At present in U.S. society, I witness this shift writ large. As online communications enable the demands of our increasingly competitive work lives to intrude ever more into our personal time (while encouraging us to isolate into our screens), the resulting relentless stress is creating a more anxious, fearful population, a process chronicled brilliantly by Dr. Peter Whybrow in his prescient book American Mania. In recent years, I believe this anxiety has amplified discrimination among people in society -- the media reports clashes between Americans of different political parties, races, ethnicities, faiths and economic classes daily. Based on my interpretation of the research of Allen Hart et al, this discrimination is akin to the fear-induced "fight or flight" response expanded in one's mind toward defense against a whole social category.
The kind of discrimination I am most familiar with is that based on one's state of mental health. Since age 18 I have lived with schizophrenia, and have a few times been on the receiving end of prejudicial treatment.

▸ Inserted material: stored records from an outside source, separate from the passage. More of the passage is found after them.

(** The scan only ever subtracts. *)
Lemma raise_le c f st : 0 <= rf_penalty f -> fst (raise c f st) <= fst st.
Proof. intros H. unfold raise. destruct c; simpl; lia. Qed.

Lemma scanListing_le st idx l : fst (scanListing st idx l) <= fst st.
Proof.
  unfold scanListing.
  repeat (etransitivity;
          [apply raise_le; simpl;
           unfold penalties.urgent, penalties.needMoneyAsap, penalties.cashOnly,
             penalties.firstComeFirstServe, penalties.offPlatformContact,
             penalties.allCapsTitle, penalties.excessEmojis; lia|]).
  lia.
Qed.

Lemma scanListings_le ls : forall st idx, fst (scanListings st idx ls) <= fst st.
Proof.
  induction ls as [|l ls IH]; intros st idx; simpl.
  - lia.
  - etransitivity; [apply IH | apply scanListing_le].
Qed.

Lemma redflags_invariant rl sd :
  CategoryScoreInvariant (calculateBehavioralRedFlagsScore rl sd).
Proof.
  unfold calculateBehavioralRedFlagsScore.
  destruct rl as [|l rl]; [apply invariant_unavailable|].
  pose proof (scanListings_le (l :: rl) (100, []) 0) as Hle.
  destruct (scanListings (100, []) 0 (l :: rl)) as [sc fl].
  apply invariant_available. simpl in Hle. lia.
Qed.

(** ** Listing completeness *)

Lemma strlen_nonneg s : 0 <= strlen s.
Proof.
  induction s as [|c s IH]; simpl; [lia|].
  destruct (65536 <=? c)%N; lia.
Qed.

Lemma truthy_strlen t :
  truthyStr t && (0 <? strlen (orEmpty t)) = truthyStr t.
Proof.
  destruct t as [[|c s]|]; simpl; try reflexivity.
  pose proof (strlen_nonneg s).
  destruct (65536 <=? c)%N; apply Z.ltb_lt; lia.
Qed.

Lemma evaluateListing_points l : ev_score (evaluateListing l) = listingPoints l.
Proof.
  unfold evaluateListing, listingPoints, titlePresent, pricePresentNumeric,
    descriptionAtLeast100.
  rewrite !truthy_strlen.
  destruct (truthyStr (title l)), (truthyStr (price l)), (hasPrice l) as [[|]|],
    (geNum (imageCount l) 3), (geNum (imageCount l) 1),
    (truthyStr (description l)), (geNum (descriptionLength l) 100); reflexivity.
Qed.

Lemma listingPoints_range l : 0 <= listingPoints l <= 50.
Proof.
  unfold listingPoints.
  destruct (titlePresent l), (pricePresentNumeric l), (geNum (imageCount l) 3),
    (geNum (imageCount l) 1), (descriptionAtLeast100 l); lia.
Qed.

(** The [forEach] accumulates the points and the evaluations in order. *)
Lemma evaluate_fold ls : forall t ev,
  fold_left
    (fun '(totalScore, evaluations) listing =>
       let e := evaluateListing listing in
       (totalScore + ev_score e, evaluations ++ [e]))
    ls (t, ev)
  = (t + zsum (map listingPoints ls), ev ++ map evaluateListing ls).
Proof.
  induction ls as [|l ls IH]; intros t ev; simpl.
  - rewrite Z.add_0_r, app_nil_r. reflexivity.
  - rewrite IH, evaluateListing_points, <- app_assoc. simpl. f_equal. lia.
Qed.

Lemma completeness_score l ls sd :
  calculateListingCompletenessScore (l :: ls) sd
  = {| score := Some (completenessOf (firstn 5 (l :: ls)));
       available := true;
       breakdown :=
         ListingsBreakdown (len (firstn 5 (l :: ls)))
           (Math.round (Z2F (zsum (map listingPoints (firstn 5 (l :: ls))))
                        / Z2F (len (firstn 5 (l :: ls))))%float)
           (map evaluateListing (firstn 5 (l :: ls))) |}.
Proof.
  unfold calculateListingCompletenessScore, completenessOf.
  rewrite evaluate_fold. reflexivity.
Qed.

Lemma zsum_points_range ls :
  0 <= zsum (map listingPoints ls) <= 50 * len ls.
Proof.
  unfold len. induction ls as [|l ls IH]; simpl zsum.
  - simpl. lia.
  - pose proof (listingPoints_range l). simpl List.length. lia.
Qed.

(** Every pair (number of listings, total points) the scorer can reach. *)
Lemma completenessCheck_all :
  forallb (fun n => forallb (fun t => completenessCheck (Z.of_nat n) (Z.of_nat t))
                      (seq 0 (50 * n + 1)))
    (seq 1 5) = true.
Proof. vm_compute. reflexivity. Qed.

Lemma completeness_range ls :
  1 <= len ls <= 5 -> 0 <= completenessOf ls <= 100.
Proof.
  intros Hn. pose proof (zsum_points_range ls) as Ht.
  unfold completenessOf. cbv zeta.
  set (t := zsum (map listingPoints ls)) in *.
  set (n := len ls) in *.
  pose proof completenessCheck_all as H.
  rewrite forallb_forall in H.
  specialize (H (Z.to_nat n)).
  assert (Hin : In (Z.to_nat n) (seq 1 5)) by (apply in_seq; lia).
  specialize (H Hin). rewrite forallb_forall in H.
  specialize (H (Z.to_nat t)).
  assert (Hit : In (Z.to_nat t) (seq 0 (50 * Z.to_nat n + 1))) by (apply in_seq; lia).
  specialize (H Hit).
  rewrite !Z2Nat.id in H by lia.
  unfold completenessCheck in H. cbv zeta in H.
  apply andb_prop in H. destruct H as [H1 H2].
  apply Z.leb_le in H1. apply Z.leb_le in H2. lia.
Qed.

Lemma len_firstn5 {A} (x : A) (l : list A) : 1 <= len (firstn 5 (x :: l)) <= 5.
Proof.
  unfold len. pose proof (firstn_le_length 5 (x :: l)).
  rewrite length_firstn. simpl List.length. lia.
Qed.

Lemma completeness_invariant rl sd :
  CategoryScoreInvariant (calculateListingCompletenessScore rl sd).
Proof.
  destruct rl as [|l ls].
  - apply invariant_unavailable.
  - rewrite completeness_score. apply invariant_available.
    apply completeness_range, len_firstn5.
Qed.

(** In binary64, four listings with 115 points in total score 57: the
    quotient 28.75 / 50 falls just below 0.575, so the product with 100 is
    just below the tie 57.5. *)
Lemma completeness_of_115_over_4 :
  Math.round (Math.min 100 (Z2F 115 / Z2F 4 / 50 * 100)%float) = 57.
Proof. vm_compute. reflexivity. Qed.

#[local] Hint Resolve verification_invariant maturity_invariant
  completeness_invariant activity_invariant engagement_invariant
  feedback_invariant redflags_invariant : scorers.

(** C3: for every input, each of the seven category scorers returns a
    category score whose [score] is null exactly when [available] is false,
    and whose score, when present, lies in [0,100]. *)
Theorem scorers_keep_invariant
    (sd : SellerData) (rl : list Listing) (vf : option VeribleFeedback) :
  CategoryScoreInvariant (calculateVerificationIdentityScore sd)
  /\ CategoryScoreInvariant (calculateAccountMaturityScore sd)
  /\ CategoryScoreInvariant (calculateListingCompletenessScore rl sd)
  /\ CategoryScoreInvariant (calculateActivityRecencyScore sd rl)
  /\ CategoryScoreInvariant (calculateEngagementScore sd)
  /\ CategoryScoreInvariant (calculateCommunityFeedbackScore sd vf)
  /\ CategoryScoreInvariant (calculateBehavioralRedFlagsScore rl sd).
Proof. split_all; auto with scorers. Qed.

Lemma scored_invariant sd rl vf key :
  CategoryScoreInvariant (get (scoreCategories sd rl vf) key).
Proof.
  destruct key;
    cbn [get scoreCategories verificationIdentity accountMaturity listingCompleteness
         activityRecency engagement communityFeedback behavioralRedFlags];
    auto with scorers.
Qed.

(** C7: with zero listings the Listing Completeness category is unavailable;
    for a non-empty list the scorer evaluates the first 5 listings at most,
    a listing earns 5 points for a title, 10 for a price that is present and
    numeric-looking, 15 for three or more images (5 for at least one) and 20
    for a description of 100 characters or more, and the category score is
    the rounding of [min(100, avg / 50 * 100)], [avg] being the mean of the
    points of the evaluated listings. *)
Theorem listing_completeness_formula :
  (forall sd, unavailableOutcome (calculateListingCompletenessScore [] sd))
  /\ (forall l,
        listingPoints l
        = (if titlePresent l then 5 else 0)
          + (if pricePresentNumeric l then 10 else 0)
          + (if geNum (imageCount l) 3 then 15
             else if geNum (imageCount l) 1 then 5 else 0)
          + (if descriptionAtLeast100 l then 20 else 0))
  /\ (forall l ls sd,
        let evaluated := firstn 5 (l :: ls) in
        let avg :=
          (Z2F (zsum (map listingPoints evaluated)) / Z2F (len evaluated))%float in
        len evaluated <= 5
        /\ available (calculateListingCompletenessScore (l :: ls) sd) = true
        /\ score (calculateListingCompletenessScore (l :: ls) sd)
           = Some (Math.round (Math.min 100 (avg / 50 * 100)%float))
        /\ exists shown,
             breakdown (calculateListingCompletenessScore (l :: ls) sd)
             = ListingsBreakdown (len evaluated) shown (map evaluateListing evaluated)
             /\ map ev_score (map evaluateListing evaluated)
                = map listingPoints evaluated).
Proof.
  split; [intros sd; split; reflexivity|].
  split; [reflexivity|].
  intros l ls sd evaluated avg.
  rewrite completeness_score. cbn [available score breakdown].
  split; [apply len_firstn5|].
  split; [reflexivity|].
  split; [reflexivity|].
  eexists. split; [reflexivity|].
  rewrite map_map. apply map_ext. intros a. apply evaluateListing_points.
Qed.

(** ** Community feedback *)

Lemma baseTier_range r a : 0 <= baseTier r a <= 100.
Proof. unfold baseTier. break_if; lia. Qed.

(** With feedback supplied the category is scored: the final clamp is the
    identity on the adjusted base. *)
Lemma feedback_supplied sd fb :
  calculateCommunityFeedbackScore sd (Some fb)
  = {| score := Some (adjustByNet (baseTier (reviewCountOf sd) (avgRatingOf sd))
                        (netFeedbackOf fb));
       available := true;
       breakdown :=
         FeedbackBreakdown (reviewCountOf sd) (avgRatingOf sd)
           (Some (lengthOrZero (endorsements fb), lengthOrZero (flags fb),
                  netFeedbackOf fb)) |}.
Proof.
  unfold calculateCommunityFeedbackScore. cbv zeta.
  fold (reviewCountOf sd). fold (avgRatingOf sd).
  fold (baseTier (reviewCountOf sd) (avgRatingOf sd)).
  fold (netFeedbackOf fb).
  pose proof (baseTier_range (reviewCountOf sd) (avgRatingOf sd)) as Hb.
  rewrite andb_false_r. unfold adjustByNet.
  destruct (0 <? netFeedbackOf fb) eqn:Ep.
  - f_equal. f_equal. apply Z.ltb_lt in Ep. lia.
  - destruct (netFeedbackOf fb <? 0) eqn:En.
    + f_equal. f_equal. apply Z.ltb_lt in En. lia.
    + f_equal. f_equal. lia.
Qed.

Lemma feedback_not_supplied sd :
  calculateCommunityFeedbackScore sd None
  = if PrimFloat.eqb (reviewCountOf sd) 0
    then {| score := None; available := false;
            breakdown := MessageBreakdown "No feedback available" |}
    else {| score := Some (baseTier (reviewCountOf sd) (avgRatingOf sd));
            available := true;
            breakdown := FeedbackBreakdown (reviewCountOf sd) (avgRatingOf sd) None |}.
Proof.
  unfold calculateCommunityFeedbackScore. cbv zeta.
  fold (reviewCountOf sd). fold (avgRatingOf sd).
  fold (baseTier (reviewCountOf sd) (avgRatingOf sd)).
  pose proof (baseTier_range (reviewCountOf sd) (avgRatingOf sd)) as Hb.
  rewrite andb_true_r.
  destruct (PrimFloat.eqb (reviewCountOf sd) 0); [reflexivity|].
  f_equal. f_equal. lia.
Qed.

My experience matches what I have heard from others with mental health challenges: Being discriminated against feels dehumanizing, and is debilitating.
The Living Arts Playback Theater Group creatively dramatizes a personal story of mental trauma during the Turning Points gathering [photo by Maria Sestito, Napa Valley Register]

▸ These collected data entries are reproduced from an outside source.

(** * haptic_sdk: byte buffering, status framing, line protocol and state
    accumulation, embedded from the Python sources.

    Conventions of the embedding.
    - [bytes] and [bytearray] values are [list byte]; a Python [int] is a
      [Z].
    - A line of the ASCII protocol is a [string], worked on as the list of
      its characters, which are read as code points below 256.  Text decoded
      from bytes (a status payload) is the list of its code points.
    - A [float] is a finite rational, an infinity or a NaN.  Comparisons
      are the IEEE ones.  Arithmetic on finite values is exact: the
      rounding of a result to the nearest float and the sign of zero are
      not represented.  An [int] too large for a float raises
      [OverflowError] where it is converted or divided.
    - A [dict] that is only looked up is a [gmap]; a [dict] that is iterated
      is the list of its items in insertion order.
    - Mutation of [self] is explicit state passing, an exception is a
      [Raise] result, and a reading of the clock is a parameter.  A method
      that mutates [self] before it can raise is the state it leaves
      together with the exception. *)

From Stdlib Require Import ZArith QArith Qabs Qminmax List Ascii String Bool Lia.
From Stdlib Require Import DecimalString.
From Stdlib.Strings Require Import Byte.
From stdpp Require Import gmap strings list.

Local Open Scope Z_scope.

What do we do to reduce such discrimination? Studies in the mental health arena have shown that we can reduce stigma by getting to know one another. A recent experience played out this idea. Last Wednesday, my wife and I went to a gathering called "Turning Points." The evening was the culmination of a storytelling project by an organization called On the Move, funded by a California grant for innovations in mental health treatment. About 250 were present at Napa's Jarvis Conservatory, many of who, like me, had contributed their stories of living with mental health challenges. Poignant quotes from each of these stories were on display at the reception.
The crux of the evening came next, in the auditorium: Three volunteers from the audience told their stories on stage, and each story was dramatized by the actors of the Living Arts Playback Theatre. Listening to each volunteer tell of the incredible difficulties they had faced, from parental abuse to domestic violence to psychosis, brought home the need for community support for individuals in distress. I felt resonant pain for these brave storytellers. Many in the audience wiped away tears, and guests said the stories inspired compassion, courage, and freedom to breathe. As the evening concluded, I felt more strongly committed to help others with mental health challenges find their paths to wellness.
Yes, I often have more to do than time to do it, and yes, chronological pressure can steal my civility, but I thank God that I can still recognize the things that matter. Participating at that beautiful gathering reminded me to always find time for these things: health, love, family, and community. In accepting others' experience, my own world expands, and in sharing my experience, maybe I can expand others' worlds.